The stuff had been boiling for over twelve hours, and Sam now told them to rake the fire out. The cleaning-up was a great satisfaction to him. The entire crew of children (except Louie) was around him, grunting as they carted the gluey soup out in all the large household utensils, buckets, basins, watering cans, and pots. The liquid they dumped on the children’s gardens, along the fences, near the dead end near Lomasne’s shed and in front along the lawn, round the Wishing Tree. The tatters of fish, mostly jellied skin and bones, they were to take and put in a heap at the bottom of the orchard. Over these remains they sprinkled loam to keep off the flies. Sam said that at “one fell swoop” they had two sorts of manures—fish offal and ashes, and if this was not a wonderful example of planned economy, they had only to tell him what might be. Meanwhile, in the washhouse now stood nine large and five small bottles of unrefined marlin oil, which would be refined at an early date, said Sam. Sam at first had meant to boil the marlin down to glue, but too many exclamations by Henny had let him know that she expected the copper to be ready for the weekly wash bright before tomorrow morning, and Sam’s work gang was pretty tired already. He knew he would have to clean up before nightfall. Little-Sam, who hadn’t much stomach, was just staggering out with a bucketful of marlin remains, when he dropped it at his feet and looked frightened.
“Little feels sick,” declared Saul.
“What, with marlin?

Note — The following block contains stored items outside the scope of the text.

(* ===== verification/Integration.v ===== *)
(** * Integration: classes built by a [with] block, used through instances.

    The theorems of [Interp] are about one property and the declaration it
    came from. Those of this file are about any class that satisfies the
    invariant of [Lifecycle] ([wf_class], which every class body
    establishes) and keeps the backing fields out of the class
    ([backing_free]): what an assignment through any of its properties may
    touch, and that a constructor calling [self_properties] initialises the
    read-only properties, which is how the source's example uses the two
    halves of the module together. The last section starts from the class
    statement: the class a body defines, called, then read. *)

From stdpp Require Import base list strings gmap.
From S2P Require Import Prelude Values Objects Properties Lifecycle ClassBody.
From S2P Require Import Interp SelfProperties Construct.

(** ** Definitions *)

(** [s'] differs from [s] at most in the attributes [names]; nothing was
    printed. *)
Definition changes_only (names : list string) (s s' : state) : Prop :=
  output s' = output s /\
  forall a, a ∉ names -> attrs s' !! a = attrs s !! a.

(** ** Lemmas *)

Lemma changes_only_refl names s : changes_only names s s.
Proof. done. Qed.

Lemma changes_only_set_attr names name v s :
  name ∈ names -> changes_only names s (set_attr name v s).
Proof.
  intros Hin. split; [apply set_attr_output|]. intros a Ha.
  apply set_attr_lookup_ne. by intros ->.
Qed.

Lemma changes_only_trans names s1 s2 s3 :
  changes_only names s1 s2 -> changes_only names s2 s3 ->
  changes_only names s1 s3.
Proof.
  intros [Ho1 Ha1] [Ho2 Ha2]. split; [congruence|].
  intros a Ha. by rewrite Ha2, Ha1.
Qed.

Lemma changes_only_set_dirty names b s :
  "_is_dirty" ∈ names -> changes_only names s (set_dirty b s).
Proof.
  intros Hin. destruct b; [by apply changes_only_set_attr|done].
Qed.

(** ** Theorems *)

Section Built.
Context (cls : gmap string class_attr).
Context (Hwf : wf_class cls) (Hfree : backing_free cls).
Implicit Types (s : state) (new : value) (n : nat) (p : property).

(** Frame of an assignment. In a class built by declarations, an
    assignment through a property that has no listener returns or raises
    with fuel 1, prints nothing and changes at most the property's backing
    field and [_is_dirty]; it raises only when the property is read-only,
    and then changes nothing. *)
Theorem assign_frame name p n new s :
  cls !! name = Some (AProperty p) ->
  plain_attr cls "_is_dirty" = true ->
  (forall field lname b, fset p <> Some (CSetterListener field lname b)) ->
  exists s', changes_only ["_" +:+ name; "_is_dirty"] s s' /\
    (assign cls (S n) name new s = Done tt s' \/
     fset p = None /\ s' = s /\
     assign cls (S n) name new s = Raised (AttributeError name) s).
Proof.
  intros Hp Hd Hnl.
  destruct (wf_class_view _ _ _ Hwf Hfree Hp) as (f & Hb & Hf & <- & _ & Hv).
  destruct Hv as [Hs|b Hs|l b Hs]; [| |by destruct (Hnl _ _ _ Hs)].
  - exists s. split; [done|]. right. by rewrite (assign_no_setter _ _ _ Hb).
  - eexists. split; [|left; by apply (assign_setter_plain _ _ _ Hb Hf)].
    destruct (py_ne _ _); [|done].
    eapply changes_only_trans;
      [apply changes_only_set_attr|apply changes_only_set_dirty];
      set_solver.
Qed.

(** Constructor, then read. When the constructor's scope holds an
    entry for a declared property, the entry is copied, no copied entry
    meets a property of the class, and the property's default function
    returns normally without changing the instance, then constructing and
    reading the property gives the entry's value: the default is computed
    and discarded. *)
Theorem init_then_read_spec name p n scope exclude v s :
  cls !! name = Some (AProperty p) ->
  iterable exclude = true ->
  targets_plain cls (copied_items exclude scope) ->
  NoDup scope.*1 -> (name, v) ∈ scope -> copies exclude name = true ->
  (forall f s, fget p = Some (CGetter (field_of f) f) ->
     exists d, invoke_fuel cls n (CFunc f) [] s = Done d s) ->
  (run! @self_properties cls (invoke_fuel cls n) scope exclude false in
   read cls (S n) name) s =
  Done v (initialised scope exclude false s).
Proof.
  intros Hp Hi Ht Hnd Hin Hc Hdef.
  destruct (wf_class_view _ _ _ Hwf Hfree Hp) as (f & Hb & Hf & <- & Hg & _).
  unfold self_properties.
  erewrite bind_done by by apply copy_loop_plain.
  change (write_items _ s) with (initialised scope exclude false s).
  destruct (Hdef f (initialised scope exclude false s) Hg) as [d Hd].
  erewrite (read_getter_done _ _ _ Hb) by done.
  change (field_of f) with (target (f_name f)).
  by rewrite (initialised_lookup scope exclude false s (f_name f) v).
Qed.

End Built.

(** ** From the class statement to the first read *)

Section Instances.
Context (body : list cstmt) (cls : gmap string class_attr).
Context (Hdef : class_def body = Done tt cls) (Hfree : backing_free cls).
Context (c : init) (Hinit : cls !! "__init__" = Some (AInit c)).

Lemma class_def_built : wf_class cls.
Proof. pose proof (class_def_wf body) as H. by rewrite Hdef in H. Qed.

(** C35. The class statement, the call of the class and a read, together.
    Let a class body define a class whose constructor hands its arguments
    to [self_properties]. When the arguments of a call bind to the
    parameters, no parameter is copied to a property, and the default
    function of a declared property returns without changing the instance,
    then calling the class and reading the property gives the argument
    bound to the parameter of the property's name, or its default: the
    constructor wrote the backing field the getter reads. *)
Theorem instantiate_then_read name p n self args bound v s :
  cls !! name = Some (AProperty p) ->
  iterable (i_exclude c) = true ->
  params_plain cls c -> plain_attr cls "_args" = true ->
  NoDup (p_name <$> i_params c) ->
  bind_positional (i_params c) args = inr bound ->
  (name, v) ∈ bound -> copies (i_exclude c) name = true ->
  (i_save_args c = true -> name <> "args") ->
  (forall f s, fget p = Some (CGetter (field_of f) f) ->
     exists d, invoke_fuel cls n (CFunc f) [] s = Done d s) ->
  (run! @instantiate cls (invoke_fuel cls n) self args in
   read cls (S n) name) s =
  Done v (initialised bound (i_exclude c) (i_save_args c) s).
Proof.
  intros Hp Hi Hpl Ha Hnd Hb Hin Hc Hk Hfn.
  destruct (wf_class_view _ _ _ class_def_built Hfree Hp)
    as (f & Hbd & Hf & <- & Hg & _).
  unfold instantiate. rewrite Hinit.
  erewrite bind_done by by apply construct_bound.
  destruct (Hfn f (initialised bound (i_exclude c) (i_save_args c) s) Hg)
    as [d Hd].
  erewrite (read_getter_done _ _ _ Hbd) by done.
  change (field_of f) with (target (f_name f)).
  rewrite (initialised_lookup bound _ _ s (f_name f) v); try done.
  by rewrite (bind_positional_names _ _ _ Hb).
Qed.

End Instances.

Not with marlin!” said Sam, laughing, and ordered the boy to take it to the offal heap, which, after a moment, he did.
“Triumph of mind over matter,” said Sam, nodding to the others, and when Little-Sam came back, to illustrate this, ordered Little-Sam to take out another shovelful. Little-Sam sulkily did so, but in a minute dropped it and looked mutinously up at his father.

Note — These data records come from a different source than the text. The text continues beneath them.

(* ===== verification/Scenarios.v ===== *)
(** * Scenarios: the classes of the specification's test scenarios, and the
    theorems of the development applied to them and to the example [Car].

    [Observed] declares [speed] with [listener="_on_change"]; [Tracked]
    declares [speed] with [auto_dirty=True] and no listener; [Unheard]
    declares [speed] with [listener=True], whose conventional method
    [_changed] it does not define; [Fragile] declares [ratio] with a default
    function that reads an attribute the instance lacks; [Runaway] declares
    [x] with a listener that assigns [x] again. One part runs two
    threads that assign [speed] on one [Observed] under three schedules;
    another assigns a NaN, compares numbers of the three numeric types and
    deletes attributes; another derives classes from [Car] and [Tracked]
    ([SportsCar], [Convertible], [Parked], [Tandem_mro]). The class bodies
    [Hidden_body] (a property called like the builder) and [Late_body] (a
    declaration after the block) and the constructors [Saved_init],
    [Partial_init] and [Shifted_init] (saved arguments, with and without an
    exclusion) are the cases of [ClassBody] and [Construct]. *)

From stdpp Require Import base list strings gmap.
From S2P Require Import Prelude Values Objects Properties Lifecycle ClassBody.
From S2P Require Import Interp Termination Frames Inheritance Threads.
From S2P Require Import Independence.
From S2P Require Import SelfProperties Construct.
From S2P Require Import Integration Car.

“Take dat offal marlin to dat offal heap, Little-Sam,” said Sam gently.
The boy bent down, then gave his father an appalled look, turned from the family, and disgraced himself.
“Little-Sam frowin’ up da marlin,” said Sam.
Suddenly Henny was before them, black and angry as a witch, her loose hair flying out, “You ought to be ashamed, a man your size tormenting the children,” she cried. “If I were to tell the neighbors what you do, you wouldn’t be so high and mighty.”
Sam ignored her but addressed himself to Tommy, her favorite,
“Tommy, my boy, one of my great handicaps in life was my weak stomach; now, many a great man has had a weak stomach: Julius Caesar had one, though I don’t want any of you to go round with an army. Now, you kids have got to have strong stomachs. Little-Sam here is the dead spit of his old man, and he got to have a strong stomach: he got to stomach anything. I made myself stronger, when a lad, because I recognized my weakness, by boiling the flesh off carcasses for their skeletons and articulating the skeletons—also taught myself anatomy. And I had no father interested in me. Now, Little-Sam, and you have. Now, Little-Sam,” he continued very gravely, “you get some more,” and he picked up the shovel and handed it to Little-Sam.